Retaining compatibility with Scheme 48
One challenge with porting software is ensuring that errors aren't introduced during the porting process. The original Pre-Scheme compiler doesn't have an established test suite, so the only real test (aside from just loading the code) is to check that it continues to translate the Scheme 48 VM to identical C code. Being an end-to-end test, this requires the entire compiler to remain functioning throughout the porting process to verify that errors haven't been introduced. Any change breaking compatibility with the original platform would prevent the test from being run, and leave us in the painful situation of only being able to detect and debug errors after everything has been ported.

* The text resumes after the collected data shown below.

(* ===== verification/_CoqProject ===== *)
-Q . S2P
Prelude.v
Err.v
Kernel.v
CtruUtils.v
Executor.v
ExecutorSys.v
Join.v
Sync.v
Oneshot.v
Lock.v
Notify.v
Reactor.v
CtruThread.v
FsTypes.v
FsSync.v
FsAsync.v
FsPool.v
NetSync.v
NetProps.v
Net.v
NetWorker.v
Runtime.v
(* ===== verification/Prelude.v ===== *)
(** * A verification of bunnyds

    bunnyds is an asynchronous runtime for the Nintendo 3DS: an executor thread
    that polls tasks, a reactor thread that waits for OS handles, a pool of I/O
    worker threads, worker threads for sockets, and the synchronisation
    primitives they share.  This library models its Rust sources (src/src) and
    proves what makes the parts correct, alone and against each other.

    ** How the code is modelled

    Code is a [prog] (this file): a tree of atomic actions on an explicit state.
    [run] executes a program alone; [duo_step] interleaves two programs action by
    action; larger systems are step relations whose steps are runs of the code
    between two synchronisation points.  An action ends in [Done], in
    [Panicked] (a Rust panic: [unwrap], [todo!], an overflow with checks compiled
    in), in [Blocked] (a system call that has to wait) or in [Undefined] (an
    access outside an allocation), after which nothing more is claimed, not even
    that drops run.  The overflow profile is the parameter
    [Profile]; machine integers are [Z] with the casts written out.

    Everything that is not in the repository is a type class with the documented
    behaviour as its laws: the kernel's semaphores and libctru's events
    ([Kernel]), error reporting of [ctru] and [ds_ipc] ([Err.CtruSys]), the address
    arbiter ([Sync.Arbiter]), timers and the clock ([Reactor.SleepEnv]), threads
    ([CtruThread.Threads]), the file and socket services ([FsSync.FsService],
    [NetSync.SocService]), [socket2] and [libc] ([NetSync.NetLib], [Err.Libc]).  User
    futures are any type with a [Executor.Future] instance.  Each class has a
    concrete instance, used in the modules named [...Demo] to run the code and to
    apply the theorems.  [Executor.WakeSink] is the one interface between
    components: what a primitive may assume of the executor's wake queue; the
    executor's world implements it.

    ** The files

    - [Prelude]: programs, outcomes, integers, [Result], [Poll], interleaving.
    - [Err] (err.rs): [BunnyError], the errno table, [net_try].
    - [Kernel]: the operating system's semaphores and events, and a small kernel.
    - [CtruUtils] (ctru_utils.rs): [Semaphore], [WaitSignal], [SyncQueue]; the
      conservation law between a queue and its semaphore under any number of
      producers and consumers; what a burst of more than 255 elements leaves.
    - [Executor] (executor.rs): tokens, wakers, the global queues, the executor's
      loop ([exec_iter] is one iteration of the innermost loop), join handles,
      [spawn], [spawn_and_block].
    - [ExecutorSys]: the executor among other threads: it sleeps only when both
      queues are empty, tokens are not reused, a drain ends and polls the task of
      every queued token once; and that a task that wakes itself starves the
      others.
    - [Join]: [block_on] returns the value of its future in every interleaving,
      without a deadlock; join handles deliver once; and that completing a task
      wakes nobody who awaits it, so that an awaiting task sleeps for good.
    - [Sync] (sync.rs): oneshot channels, the mutex, notifications, with every
      load and store an action of its own.
    - [Oneshot]: no lost value and no lost wake-up in any interleaving.
    - [Lock]: mutual exclusion, the meaning of the lock word and hand-over in the
      order of arrival for any number of users; what barging and overlapping calls
      do.
    - [Notify]: notifications after, and before, the first poll.
    - [Reactor] (reactor.rs): the handler refines a reference on all traces; the
      [Sleep] future and its timer; its race with the reactor's start.
    - [CtruThread] (ctru_thread.rs, [spawn_blocking]): joining returns the value
      or the panic; blocking functions deliver through their channel.
    - [FsTypes] (fs/types.rs): paths and flags; paths survive serialisation.
    - [FsSync] (fs/sync_impl.rs): the calls of the file service; [Ok] means
      success; what is written is read back.
    - [FsAsync] (fs/async_pool.rs): the pool, the worker's loop, the futures
      with their atomics and buffers in an explicit memory, [AsyncFile].
    - [FsPool]: a completed read, write, flush or close is published, in any
      interleaving of a worker with a poll; reads through the cursor are
      contiguous.
    - [NetSync] (net_sync/mod.rs): address encoding, the calls of the socket
      service, TCP sockets and the drops of their handles.
    - [NetProps]: addresses survive encoding; [connect] closes on failure; what
      [write] reports; what a refused [accept] does.
    - [Net] (net.rs): the worker of a socket, [Recv], [SendFuture], the futures of
      [connect] and [accept].
    - [NetWorker]: a round of the worker loses no interest; it sleeps only when
      nobody waits; a receive that would block is woken.
    - [Runtime] (lib.rs, fs/mod.rs, [init_pool]): start-up over all statics.

    ** Bounds and fuel

    Loops of threads that run forever are modelled by one iteration and a step
    relation, without fuel.  Fuel appears in [Executor.exec_iters] (iterations of the
    executor's loop; the theorems give the number needed, or hold for every
    number), in [Join.drive] and [Join.poll_until] (polls of a future; the theorem is
    about a future that is ready within them) and in [Sync.lock_sync] (rounds of its
    loop; the invariant of [Lock] is stated per round).  [Lock.mutex_excludes] needs
    fewer than 2^31 - 1 users, the range of the lock word.
    [FsPool.pool_completion_is_published] excludes a count of 2^32 - 1 bytes, which
    the code uses for "not done".

    ** What is not modelled

    Logging and [Debug] output; IPC marshalling, which the macros of [ds_ipc]
    generate; memory orderings, since every atomic access is sequentially
    consistent here (the code pairs [Acquire] with [Release], and plain data is
    written before a release and read after an acquire); arm_intrinsics.rs, which
    is not compiled in; the handling of a [Sleep]'s timer handle by the kernel
    when it is moved to the reactor. *)

From Stdlib Require Import ZArith Lia.
From stdpp Require Import base tactics list gmap numbers.

Declare Scope bunny_scope.
Delimit Scope bunny_scope with bunny.
Open Scope bunny_scope.
Open Scope Z_scope.
(* ===== verification/Executor.v ===== *)
(** * The executor (src/executor.rs)

    Tasks, wakers, the two global queues, the executor thread's loop, and the
    join handles of spawned tasks.  Futures are user code: they are a parameter,
    any type with a [Future] instance over the runtime's world. *)

From Stdlib Require Import ZArith Lia.
From stdpp Require Import base tactics list gmap numbers.
From S2P Require Import Prelude Err Kernel CtruUtils.

(** ** Tokens and wakers *)

Record TaskToken := mkToken { token : Z }.

#[export] Instance TaskToken_eq_dec : EqDecision TaskToken.
Proof. solve_decision. Defined.

#[export] Instance TaskToken_countable : Countable TaskToken.
Proof. apply (inj_countable' token mkToken). by intros []. Defined.

(** A waker is its data pointer: the vtable is the one static [VTABLE]. *)
Record Waker := mkWaker { data : Z }.

Definition from_waker (waker : Waker) : TaskToken := mkToken (as_u32 (data waker)).

Definition make_waker (task : TaskToken) : Waker := mkWaker (token task).

Definition clone_waker (d : Z) : Waker := mkWaker d.

(** ** The [Future] trait *)

Class Future (W F Out : Type) := poll : F -> Waker -> prog W (Poll Out * F).

Arguments poll {W F Out _} f waker : simpl never.

(** ** What the rest of the runtime sees of the wake queue

    [wake_add t] is [WAKE_QUEUE.get().unwrap().add(t)] as one action, [wakes]
    the queued tokens ([None] before the queue exists), [wake_ok] the condition
    under which [add] is promised to work. *)
Class WakeSink (W : Type) := {
  wake_add : TaskToken -> W -> outcome W unit;
  wakes : W -> option (list TaskToken);
  wake_ok : W -> Prop;
}.

Class WakeSinkLaws (W : Type) `{WakeSink W} : Prop := {
  wake_add_ok : forall t w l, wake_ok w -> wakes w = Some l ->
    exists w', wake_add t w = Done tt w' /\ wakes w' = Some (l ++ [t]) /\ wake_ok w';
  wake_add_unset : forall t w, wakes w = None -> wake_add t w = Panicked w;
}.

(** ** The world of the runtime

    The statics of the executor, the kernel and everything else futures work on. *)
Record World (K Fut E : Type) := mkWorld {
  TASK_QUEUE : option (SyncQueue Fut);
  WAKE_QUEUE : option (SyncQueue TaskToken);
  EXECUTOR_PORT : option Z;
  w_kern : K;
  w_env : E;
}.

Arguments mkWorld {K Fut E} TASK_QUEUE WAKE_QUEUE EXECUTOR_PORT w_kern w_env.
Arguments TASK_QUEUE {K Fut E} w.
Arguments WAKE_QUEUE {K Fut E} w.
Arguments EXECUTOR_PORT {K Fut E} w.
Arguments w_kern {K Fut E} w.
Arguments w_env {K Fut E} w.

Record ExecutorSt (Fut : Type) := mkExecutor {
  ex_tasks : gmap TaskToken Fut;
  ex_task_semaphore : Z;
  ex_wake_semaphore : Z;
}.

Record ExecutorHandler (Fut : Type) := mkHandler {
  task_counter : Z;
  tasks : gmap TaskToken Fut;
  task_semaphore : Z;
  wake_semaphore : Z;
}.

Arguments mkExecutor {Fut} ex_tasks ex_task_semaphore ex_wake_semaphore.
Arguments ex_tasks {Fut} e.
Arguments ex_task_semaphore {Fut} e.
Arguments ex_wake_semaphore {Fut} e.
Arguments mkHandler {Fut} task_counter tasks task_semaphore wake_semaphore.
Arguments task_counter {Fut} e.
Arguments tasks {Fut} e.
Arguments task_semaphore {Fut} e.
Arguments wake_semaphore {Fut} e.

Definition set_counter {Fut} (n : Z) (h : ExecutorHandler Fut) : ExecutorHandler Fut :=
  mkHandler n (tasks h) (task_semaphore h) (wake_semaphore h).

Definition set_tasks {Fut} (m : gmap TaskToken Fut) (h : ExecutorHandler Fut) :
    ExecutorHandler Fut :=
  mkHandler (task_counter h) m (task_semaphore h) (wake_semaphore h).

(** Where the executor thread is in its loop. *)
Inductive exec_pc : Type :=
| AtWait
| DrainWake
| DrainTask.

Section executor.
Context {K Fut E : Type} `{Semaphores K}.

Abbreviation W := (World K Fut E).

(** *** The global queues *)

Definition put_wake (qk : SyncQueue TaskToken * K) (w : W) : W :=
  mkWorld (TASK_QUEUE w) (Some (fst qk)) (EXECUTOR_PORT w) (snd qk) (w_env w).

Definition put_task (qk : SyncQueue Fut * K) (w : W) : W :=
  mkWorld (Some (fst qk)) (WAKE_QUEUE w) (EXECUTOR_PORT w) (snd qk) (w_env w).

Definition put_kern (k : K) (w : W) : W :=
  mkWorld (TASK_QUEUE w) (WAKE_QUEUE w) (EXECUTOR_PORT w) k (w_env w).

(** [WAKE_QUEUE.get().unwrap()] followed by a method call; a set [OnceLock]
    stays set. *)
Definition on_wake_queue {A} (p : prog (SyncQueue TaskToken * K) A) : prog W A :=
  o ← gets WAKE_QUEUE;
  q ← unwrap o;
  zoom (fun w => (default q (WAKE_QUEUE w), w_kern w)) put_wake p.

To avoid this situation, I've developed "The Incomplete Scheme48 R7RS
Compatibility Library" (s48-r7rs). While not a fully
compliant R7RS implementation, it's compatible enough to allow Scheme 48
to load R7RS library definitions from the filesystem, and use
cond-expand
to paper over implementation differences. This has
allowed me to keep the end-to-end test passing
throughout the porting process, and debug any errors as they're
introduced. The compatibility layer also includes an implementation of
SRFI 64, forming the basis of a portable test suite which
will continue to be expanded as the project progresses.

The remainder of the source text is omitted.